Roma im Kosovo: Zurückgeschickt und unerwünscht.

Foto: Beat Schweizer / Anzenberger

Roma Woman with her Granddaughter Roma Woman with her Granddaughter

Übersicht

Roma im Kosovo: Zurückgeschickt und unerwünscht

Roma, Aschkali und Balkan-Ägypter sind im Kosovo noch immer einer strukturellen und kumulativen Diskriminierung ausgesetzt. Sie haben kaum Zugang zu Arbeit und Wohnraum und die Kinder werden in den Schulen diskriminiert. In gewissen Regionen beträgt die Arbeitslosenquote zwischen 95-100%. Dies veranlasst viele Roma, Aschkali und Balkan-Ägypter dazu, ihr Heimatland Richtung Westeuropa zu verlassen, in der Hoffnung auf ein besseres Leben. Allerdings haben viele westeuropäische Länder den Kosovo als «sicheres Herkunftsland» deklariert, was ihnen erlaubt, aus dem Kosovo Geflüchtete zurückzuführen. So werden zahlreiche Roma, Aschkali und Balkan-Ägypter durch die gescheiterte Reintegrationspolitik des Kosovo und die europäische Rückkehrpraxis in einen fortwährenden Migrationskreislauf gezwungen. Die Perspektivlosigkeit im Kosovo zwingt die Mehrheit der abgeschobenen Roma, Aschkali und Balkan-Ägypter, entweder in Westeuropa in den Untergrund zu gehen oder in einen der informellen Slums in Serbien zu ziehen.

Gescheiterte Rückkehrpolitik

In den letzten Jahren haben zahlreiche westeuropäische Länder den Kosovo als «sicheren Herkunftsstaat» deklariert und tausenden Geflüchteten die vorläufige Schutzgewährung entzogen. Alleine in Deutschland haben zwischen 2004 und 2013, 28‘000 Roma, Aschkali und Balkan-Ägypter ihren Schutzstatus verloren. Nimmt man die Schweiz und weitere EU-Mitgliedstaaten hinzu, erhöht sich diese Zahl um einige Tausend. Eine dauerhafte Rückkehr ist aber nur möglich, wenn die Voraussetzungen gegeben sind, die den Zurückgeführten ein menschenwürdiges Leben ermöglichen.

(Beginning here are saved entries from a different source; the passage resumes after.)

Lemma encode_imsi_spec val len imsi m :
  0 <= val < 2 ^ 64 -> len = Z.of_nat (length (tbcd (digits val))) ->
  exists m', encode_imsi val len imsi m = Some (tt, m') /\
    forall p, m' p = if (imsi <=? p) && (p <? imsi + len)
                     then nth (Z.to_nat (p - imsi)) (tbcd (digits val)) 0 else m p.
Proof.
  intros Hv Hlen. pose proof (digits_length val Hv) as Hd.
  rewrite tbcd_length in Hlen. pose proof (half_up (length (digits val))) as Hhalf.
  unfold encode_imsi.
  destruct (encode_imsi_loop_spec (Z.to_nat len) 0 (printed val) imsi m) as (m1 & -> & Hm1).
  { rewrite printed_length, Hlen, Nat2Z.id by exact Hv. destruct (Nat.odd _); lia. }
  rewrite Hlen, Nat2Z.id in *. set (h := ((length (digits val) + 1) / 2)%nat) in *.
  destruct (Nat.odd (length (digits val))).
  - destruct (Z.ltb_spec (Z.of_nat h) 1); [lia|].
    rewrite (printed_nth val) by lia. eexists. split; [reflexivity|].
    intros p. unfold upd. rewrite Hm1. rewrite (packed_last val) by (auto; lia).
    destruct (Z.eqb_spec p (imsi + (Z.of_nat h - 1))) as [->|Hne].
    + zcases; try lia. f_equal. lia.
    + zcases; try lia; try reflexivity. apply packed_pair; [exact Hv | lia].
  - eexists. split; [reflexivity|]. intros p. rewrite Hm1.
    zcases; try lia; try reflexivity. apply packed_pair; [exact Hv | lia].
Qed.

(** * The decoder inverts the abstract format *)

(** The characters the decoder collects. *)
Definition hex_of (ds : list Z) : list Z :=
  map (fun d => 48 + d) (if Nat.odd (length ds) then ds ++ [0] else ds).

Lemma hex_of_pair d1 d2 ds : hex_of (d1 :: d2 :: ds) = [48 + d1; 48 + d2] ++ hex_of ds.
Proof.
  unfold hex_of. change (Nat.odd (length (d1 :: d2 :: ds))) with (Nat.odd (length ds)).
  destruct (Nat.odd (length ds)); reflexivity.
Qed.

Lemma sprintf_pad p k x :
  (3 <= k)%nat ->
  sprintf_02x (p ++ repeat 0 k) (length p) x
  = Some ((p ++ [hex_char (x / 16); hex_char (x mod 16)]) ++ repeat 0 (k - 2)).
Proof.
  intros Hk. unfold sprintf_02x. cbn [length].
  rewrite length_app, repeat_length. destruct (Nat.leb_spec (length p + 3) (length p + k)); [|lia].
  f_equal. rewrite firstn_app, firstn_all, Nat.sub_diag, firstn_O, app_nil_r, skipn_app.
  rewrite skipn_all2 by lia. replace (length p + 3 - length p)%nat with 3%nat by lia.
  destruct k as [|[|[|k]]]; try lia. cbn [repeat skipn app Nat.sub]. rewrite <- app_assoc. reflexivity.
Qed.

Lemma nibble_pair d1 d2 last :
  is_digit d1 -> is_digit d2 ->
  let b := 16 * d2 + d1 in
  let x := Z.lor (Z.shiftl (Z.land b 0x0F) 4) (Z.shiftr (Z.land b 0xF0) 4) in
  (last && (Z.shiftr (Z.land b 0xF0) 4 =? 0x0F))%bool = false
  /\ hex_char (x / 16) = 48 + d1 /\ hex_char (x mod 16) = 48 + d2.
Proof.
  intros H1 H2. revert d1 H1. apply (digit_ind (fun d1 => _));
    revert d2 H2; apply (digit_ind (fun d2 => _)); destruct last; repeat split; reflexivity.
Qed.

Lemma nibble_filler d :
  is_digit d ->
  let b := 0xF0 + d in
  (Z.shiftr (Z.land b 0xF0) 4 =? 0x0F) = true
  /\ hex_char (Z.shiftl (Z.land b 0x0F) 4 / 16) = 48 + d
  /\ hex_char (Z.shiftl (Z.land b 0x0F) 4 mod 16) = 48.
Proof. revert d. apply (digit_ind (fun d => _)); repeat split; reflexivity. Qed.

Lemma decode_imsi_loop_tbcd ds i len p k :
  Forall is_digit ds -> (len = i + length (tbcd ds))%nat -> length p = (i * 2)%nat ->
  (length (tbcd ds) * 2 < k)%nat ->
  decode_imsi_loop (tbcd ds) i len (p ++ repeat 0 k) false
  = Some ((p ++ hex_of ds) ++ repeat 0 (k - length (tbcd ds) * 2), Nat.odd (length ds)).
Proof.
  revert i p k. induction ds as [|d|d1 d2 ds IH] using pairs_ind; intros i p k Hd Hlen Hp Hk.
  - cbn. rewrite Nat.sub_0_r, app_nil_r. reflexivity.
  - inversion_clear Hd. cbn [tbcd length] in *. cbn [decode_imsi_loop].
    destruct (nibble_filler d) as (-> & E1 & E2); [assumption|].
    destruct (Nat.eqb_spec i (len - 1)); [|lia]. cbn [andb].
    rewrite <- Hp, sprintf_pad, E1, E2 by lia. reflexivity.
  - inversion_clear Hd. inversion_clear H0. cbn [tbcd length] in *. cbn [decode_imsi_loop].
    destruct (nibble_pair d1 d2 (i =? len - 1)%nat) as (-> & E1 & E2); [assumption..|].
    rewrite <- Hp, sprintf_pad, E1, E2, IH by (auto; rewrite ?length_app; cbn [length]; lia).
    replace (k - 2 - length (tbcd ds) * 2)%nat with (k - S (length (tbcd ds)) * 2)%nat by lia.
    rewrite hex_of_pair, <- !app_assoc. reflexivity.
Qed.
(** * The elements of variable size *)

Record var_codec := VarCodec {
  var_name : string;
  var_type : Type;
  var_format : IeFormat var_type;
  var_merge : IeMergeSame var_type
}.
#[global] Existing Instances var_format var_merge.

Definition var_codecs : list var_codec := [
  VarCodec "gtp_acc_pt_name_ie" _ gtp_acc_pt_name_ie.gtp_acc_pt_name_ie_format _;
  VarCodec "gtp_fully_qual_domain_name_ie" _
    gtp_fully_qual_domain_name_ie.gtp_fully_qual_domain_name_ie_format _;
  VarCodec "gtp_eps_bearer_lvl_traffic_flow_tmpl_ie" _
    gtp_eps_bearer_lvl_traffic_flow_tmpl_ie.gtp_eps_bearer_lvl_traffic_flow_tmpl_ie_format _;
  VarCodec "gtp_ip_address_ie" _ gtp_ip_address_ie.gtp_ip_address_ie_format _;
  VarCodec "gtp_cause_ie" _ gtp_cause_ie.gtp_cause_ie_format _;
  VarCodec "gtp_fully_qual_tunn_endpt_idnt_ie" _
    gtp_fully_qual_tunn_endpt_idnt_ie.gtp_fully_qual_tunn_endpt_idnt_ie_format _;
  VarCodec "gtp_pdn_addr_alloc_ie" _ gtp_pdn_addr_alloc_ie.gtp_pdn_addr_alloc_ie_format _;
  VarCodec "gtp_msisdn_ie" _ gtp_msisdn_ie.gtp_msisdn_ie_format _;
  VarCodec "gtp_integer_number_ie" _ gtp_integer_number_ie.gtp_integer_number_ie_format _;
  VarCodec "gtp_fqcsid_ie" _ gtp_fqcsid_ie.gtp_fqcsid_ie_format _;
  VarCodec "gtp_imsi_ie" _ gtp_imsi_ie_format _
].

(** Encoding a value and decoding it over any earlier contents gives the
    members on the wire the value's and leaves the others; over the value
    itself it gives the value. *)
Definition var_inverts (c : var_codec) : Prop :=
  forall (v old : var_type c) buf m,
    wf_bytes m -> ie_wf v -> ie_shape old -> zeroed m (8 * buf) (lsize (ie_layout v)) ->
    ie_merge v v = v /\
    exists m',
      ie_encode v buf m = Some (lsize (ie_layout v) / 8, m')
      /\ ie_decode m' buf old = Some (ie_count v, ie_merge old v)
      /\ writes_only m m' (8 * buf) (lsize (ie_layout v)).


(** * Witnesses *)

(** The aggregate maximum bit rate of a bearer. *)
Lemma every_codec_inverts_witness :
  let v := gtp_agg_max_bit_rate_ie.Build_gtp_agg_max_bit_rate_ie_t (mk_ie_header 72 8 0) 1000 2000 in
  exists m', gtp_agg_max_bit_rate_ie.encode_gtp_agg_max_bit_rate_ie v 3 (fun _ => 0) = Some (12, m')
    /\ gtp_agg_max_bit_rate_ie.decode_gtp_agg_max_bit_rate_ie m' 3 = Some (12, v)
    /\ writes_only (fun _ => 0) m' 24 96.
Proof.
  intros v. pose proof every_codec_inverts as H. unfold all_codecs in H. do 47 apply Forall_inv_tail in H.
  apply Forall_inv in H. destruct (H v 3 (fun _ => 0)) as (m' & E & D & _ & W).
  - intros i. lia.
  - split; cbn; [|lia]. repeat split; vm_compute; congruence.
  - intros k _. apply Z.testbit_0_l.
  - exists m'. split; [exact E|]. split; [exact D | exact W].
Defined.

(* ===== verification/GtpGrouped.v ===== *)
(** Grouped information elements of libgtpv2c (bearer contexts, load and
    overload control, ...): a header and elements, encoded and decoded with the
    loops of the messages.  A grouped element is itself an element: it has an
    [IeFormat], so messages treat it like the others. *)

From Stdlib Require Import ZArith List Lia Bool.
From S2P Require Import Prelude EncDecBits WireFormat IeFormat GtpIesVar GtpMessage.
Import ListNotations.
Open Scope Z_scope.
Open Scope wire_scope.

Record grouped (S : signature) := Grouped {
  g_header : ie_header_t;
  g_ie : forall f : member S, member_type S f;
  g_count : counter S -> Z
}.
Arguments Grouped {S}.
Arguments g_header {S}.
Arguments g_ie {S}.
Arguments g_count {S}.

Definition encode_grouped {S} (order : list (visit S)) (value : grouped S) (buf : Z) : enc Z :=
  encoded <- ret 0;;
  encoded <- put_header value.(g_header) buf encoded;;
  encoded <- ret (encoded / CHAR_SIZE);;
  put_visits value.(g_ie) value.(g_count) order buf encoded.

(** [buf_len] is below 65536 and [count] is a [uint16_t]: a loop that has not
    ended after 65536 passes has met a [count] twice and never ends. *)
Definition grouped_fuel : nat := Z.to_nat 65536.

(** [None]: a fault, or a loop that does not end. *)
Definition decode_grouped {S} (table : list (branch S)) (m : bytes) (buf : Z) (value : grouped S)
  : option (Z * grouped S) :=
  let '(r, h) := decode_ie_header_t m buf IE_HEADER_SIZE in
  let buf := buf + u16 (0 + r) / CHAR_SIZE in
  let buf_len := h.(hdr_len) in
  match decode_loop grouped_fuel table m buf 0 buf_len (value.(g_ie), value.(g_count)) with
  | Done (_, (ies, counts)) => Some (h.(hdr_len) + IE_HEADER_SIZE, Grouped h ies counts)
  | _ => None
  end.

(** * The layout *)

(** Every element of [l] is dispatched to the member it came from. *)
Definition routed_into {S} (table : list (branch S)) (ies : forall f : member S, member_type S f)
    (l : list (member S)) : Prop :=
  Forall (fun f => dispatch table (member_header (ies f)).(hdr_type)
                     (member_header (ies f)).(hdr_instance) = Some (Into f)) l.

Lemma routed_into_routed {S} (table : list (branch S)) ies l counts :
  routed_into table ies l -> routed table ies l counts = Some counts.
Proof.
  induction 1 as [|f l Hf _ IH]; cbn [routed]; [reflexivity|]. rewrite Hf.
  destruct (member_eq_dec S f f); congruence.
Qed.

Definition layout_ies {S} (ies : forall f : member S, member_type S f) (l : list (member S))
  : list field := flat_map (fun f => ie_layout (ies f)) l.

Lemma layout_ies_size {S} (ies : forall f : member S, member_type S f) l :
  Forall (fun f => sendable (ies f)) l -> lsize (layout_ies ies l) = 8 * total_size ies l.
Proof.
  induction 1 as [|f l Hf _ IH]; [reflexivity|]. unfold layout_ies in *. cbn [flat_map total_size].
  rewrite lsize_app, IH. destruct Hf as [_ ->]. lia.
Qed.

Lemma laid_layout_ies {S} m p (ies : forall f : member S, member_type S f) l :
  Forall (fun f => sendable (ies f)) l ->
  laid m (8 * p) (layout_ies ies l) <-> laid_ies m p ies l.
Proof.
  intros Hs. revert p. induction Hs as [|f l Hf _ IH]; intros p; [reflexivity|].
  unfold layout_ies in *. cbn [flat_map laid_ies].
  rewrite laid_app. destruct Hf as [_ ->].
  replace (8 * p + 8 * ie_size (ies f)) with (8 * (p + ie_size (ies f))) by lia.
  rewrite IH. reflexivity.
Qed.

Section GroupedFormat.
Context {S : signature} (order : list (visit S)) (table : list (branch S)).

Definition g_sent (v : grouped S) : list (member S) := emitted v.(g_ie) v.(g_count) order.

Definition g_layout (v : grouped S) : list field :=
  FHdr v.(g_header) :: layout_ies v.(g_ie) (g_sent v).

Definition g_ok (v : grouped S) : Prop :=
  flatten v.(g_count) order <> None /\ NoDup (g_sent v)
  /\ Forall (fun f => sendable (v.(g_ie) f)) (g_sent v)
  /\ routed_into table v.(g_ie) (g_sent v)
  /\ v.(g_header).(hdr_len) = total_size v.(g_ie) (g_sent v)
  /\ total_size v.(g_ie) (g_sent v) < 8188.

Definition g_merge (old v : grouped S) : grouped S :=
  Grouped v.(g_header) (merged v.(g_ie) old.(g_ie) (g_sent v)) old.(g_count).

Lemma g_size v : g_ok v -> lsize (g_layout v) = 8 * (v.(g_header).(hdr_len) + IE_HEADER_SIZE).
Proof.
  intros (_ & _ & Hs & _ & Hl & _). unfold g_layout, IE_HEADER_SIZE. cbn [lsize fsize].
  rewrite layout_ies_size, Hl by exact Hs. lia.
Qed.

Lemma g_emits v buf :
  g_ok v -> emits buf 0 (g_layout v) (encode_grouped order v buf) (lsize (g_layout v) / 8).
Proof.
  intros Hok. rewrite g_size by exact Hok. destruct Hok as (Hfl & _ & Hs & _ & Hl & Hb).
  rewrite (Z.mul_comm 8), Z.div_mul by lia. unfold g_layout, encode_grouped.
  apply emits_start, emits_header, emits_pure. change (32 / CHAR_SIZE) with 4.
  pose proof (total_size_nonneg _ _ Hs) as Hn. pose proof (layout_ies_size v.(g_ie) _ Hs) as Hsz.
  intros m Hm Hok Hoff Hlt Hz. rewrite Hsz in *.
  destruct (put_list_emits v.(g_ie) (g_sent v) buf 4 m Hs Hm) as (m' & E & Hm' & Hl' & Hf');
    [lia|lia|intros k Hk; apply Hz; lia|].
  exists m'. rewrite put_visits_list by exact Hfl. fold (g_sent v). rewrite E, Hl.
  unfold IE_HEADER_SIZE. replace (8 * (buf + 4)) with (8 * buf + 32) in Hf' by lia.
  split; [do 2 f_equal; lia|]. split; [exact Hm'|]. split; [|exact Hf'].
  replace (8 * buf + 32) with (8 * (buf + 4)) by lia. apply laid_layout_ies; assumption.
Qed.

Lemma g_decodes m buf old v :
  g_ok v -> (forall f, ie_shape (old.(g_ie) f)) ->
  decodes m buf (g_layout v) (decode_grouped table m buf old)
    (v.(g_header).(hdr_len) + IE_HEADER_SIZE, g_merge old v).
Proof.
  intros (Hfl & Hnd & Hs & Hr & Hl & Hb) Hsh Hm Hok Hlt Hlaid. unfold g_layout in *.
  destruct Hlaid as [(H1 & H2 & H3) Hlaid]. cbn [fsize] in Hlaid.
  replace (8 * buf + 8) with (8 * (buf + 1)) in H2 by lia.
  replace (8 * buf + 24) with (8 * (buf + 3)) in H3 by lia.
  replace (8 * buf + 32) with (8 * (buf + 4)) in Hlaid by lia.
  rewrite getbits_byte in H1, H3 by exact Hm. rewrite getbits_16 in H2 by exact Hm.
  replace (buf + 1 + 1) with (buf + 2) in H2 by lia.
  unfold decode_grouped, decode_ie_header_t. rewrite H1, H2, H3.
  replace (mk_ie_header _ _ _) with v.(g_header) by (destruct v.(g_header); reflexivity).
  change (u16 (0 + IE_HEADER_SIZE * CHAR_SIZE) / CHAR_SIZE) with 4.
  pose proof (total_size_nonneg _ _ Hs) as Hn.
  rewrite (decode_loop_routed table m (buf + 4) v.(g_ie) (g_sent v) 0 v.(g_header).(hdr_len)
             old.(g_ie) old.(g_count) old.(g_count)); auto; try lia.
  - rewrite Z.add_0_r. apply laid_layout_ies; assumption.
  - apply routed_into_routed, Hr.
  - unfold grouped_fuel. lia.
Qed.

Definition grouped_format : IeFormat (grouped S).
Proof.
  refine {|
    ie_layout := g_layout;
    ie_ok := g_ok;
    ie_shape v := forall f, ie_shape (v.(g_ie) f);
    ie_count v := v.(g_header).(hdr_len) + IE_HEADER_SIZE;
    ie_encode := encode_grouped order;
    ie_decode := decode_grouped table;
    ie_merge := g_merge |}.
  - intros v Hok. rewrite g_size by exact Hok. destruct Hok as (_ & _ & _ & _ & -> & Hb).
    unfold IE_HEADER_SIZE. lia.
  - exact g_emits.
  - exact g_decodes.
Defined.

Lemma decode_grouped_consumes m buf old c v :
  decode_grouped table m buf old = Some (c, v) -> c = wire_len m buf + IE_HEADER_SIZE.
Proof.
  unfold decode_grouped, decode_ie_header_t. cbn [hdr_len].
  destruct (decode_loop _ _ _ _ _ _ _) as [[? []]| |]; try discriminate. intros E.
  symmetry. unfold wire_len. congruence.
Qed.

Definition grouped_member : IeMember (grouped S).
Proof.
  refine {| member_format := grouped_format; member_header := g_header |}.
  - intros v. eexists. reflexivity.
  - reflexivity.
  - exact decode_grouped_consumes.
Defined.

End GroupedFormat.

Zwar hat die kosovarische Regierung Strategien entwickelt, um den Zurückgekehrten aus Westeuropa die Wiedereingliederung in die Gesellschaft zu vereinfachen. Dabei geht es der Regierung des Kosovo jedoch primär darum, die Voraussetzungen für die Visaliberalisierungen und den Zugang zur Europäischen Union zumindest auf dem Papier zu erfüllen. Die Reintegrationsstrategien sind aber auf kosovo-albanische Rückkehrerinnen und Rückkehrer ausgerichtet und basieren auf der Annahme, dass diese den Kosovo aus rein wirtschaftlichen Gründen verlassen haben und deshalb ohne grössere Probleme zurückkehren können. Sie tragen den speziellen Umständen und Bedürfnissen von Roma, Aschkali und Balkan-Ägyptern in keiner Weise Rechnung und enthalten keinerlei Massnahmen, um der strukturellen und kumulativen Diskriminierung dieser Minderheiten entgegenzuwirken. Die fehlgeleitete Reintegrationspolitik für Rückkehrerinnen und Rückkehrer, zusammen mit der anhaltenden Diskriminierung und Ausgrenzung zwingt Angehörige dieser Minderheitengruppen dazu, den Kosovo wieder zu verlassen.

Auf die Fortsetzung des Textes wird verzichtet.